C: Evaluating the client's response to pain medication involves assessing for effectiveness, side effects, and potential complications, which requires nursing knowledge and assessment skills.
D: Monitoring the client's surgical drain output involves assessing for signs of infection, leakage, or other complications that require nursing judgment and intervention.
A nurse is caring for four clients who are postoperative from surgery 24 hr ago. At 1200 the nurse assesses the clients. Which of the following clients is the nurse's priority?
- A. A client who reports pain as 4 on a scale of 1 to 10 at 0800 now reports pain as 6
- B. A client whose wound drainage at 0800 was sanguineous and now it is serosanguineous
- C. A client who has a prescription for insulin and his premeal capillary blood glucose was 110 mg/dL and his post-meal capillary blood glucose is now 160 mg/dL
- D. A client whose blood pressure at 0800 was 138/86 mm Hg and at 1200 is 106/60 mm Hg
Correct Answer: D
Rationale: The correct answer is D because a significant drop in blood pressure from 138/86 mm Hg at 0800 to 106/60 mm Hg at 1200 indicates potential hypotension, which could be a sign of hemorrhage or shock postoperatively. Hypotension can lead to inadequate tissue perfusion and organ damage. Monitoring and addressing the client's blood pressure promptly is crucial to prevent further complications.
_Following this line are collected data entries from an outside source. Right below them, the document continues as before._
Lemma readable_all l : Forall wf_peer_data l -> readable_peers now ((fun p => ser_vec p local_db_version) <$> l) = Ok (stored <$> l).
Proof.
  induction 1 as [|p l Hp _ IH]; [done|]. rewrite fmap_cons. cbn [readable_peers]. rewrite peer_deserialize_ser by exact Hp. rewrite IH. done.
Qed.
Lemma table_peers_wf m : peers_wf m -> Forall wf_peer_data (map_to_list m).*2.
Proof.
  intros H. apply Forall_fmap, Forall_forall. intros [k p] Hin. apply list_elem_of_In, elem_of_map_to_list in Hin. apply (H _ _ Hin).
Qed.
Lemma table_all m : peers_wf m -> store_all_peers now (table_of m) = Ok (stored <$> (map_to_list m).*2).
Proof.
  intros H. unfold store_all_peers, table_of. rewrite map_to_list_fmap. rewrite <- readable_all by apply table_peers_wf, H.
  f_equal. rewrite <- !list_fmap_compose. done.
Qed.

(** Peers whose addresses come back as they were *)
Definition peers_plain (m : gmap (IpAddr * option Z) PeerData) : Prop := map_Forall (fun _ p => plain_addr (pd_addr p)) m.

Lemma stored_key p : plain_addr (pd_addr p) -> as_key (pd_addr (stored p)) = as_key (pd_addr p).
Proof. intros Hp. apply plain_key, Hp. Qed.

Lemma update_state_spec m a s : peers_wf m -> peers_plain m ->
  store_update_state now a s (table_of m) =
  match m !! as_key a with
  | None => Err NotFoundErr
  | Some p =>
    let p := stored p in
    Ok (table_of (<[as_key a := mkPeerData (pd_addr p) (pd_capabilities p) (pd_user_agent p) s
          (if bool_decide (s = Banned) then now else last_banned p) (pd_ban_reason p) (last_connected p)]> m))
  end.
Proof.
  intros Hw Hp. unfold store_update_state. rewrite table_get by exact Hw. destruct (m !! as_key a) as [p|] eqn:E; [|done].
  cbn [res_bind]. unfold table_of. rewrite fmap_insert. done.
Qed.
Choice A is not the priority because an increase in pain from 4 to 6 is significant but does not indicate as immediate risk as hypotension. Choice B, a change in wound drainage consistency, may require monitoring but is not as urgent as addressing hypotension. Choice C, an increase in post-meal blood glucose, is important but does not pose an immediate threat to the client's life compared to hypotension in Choice D.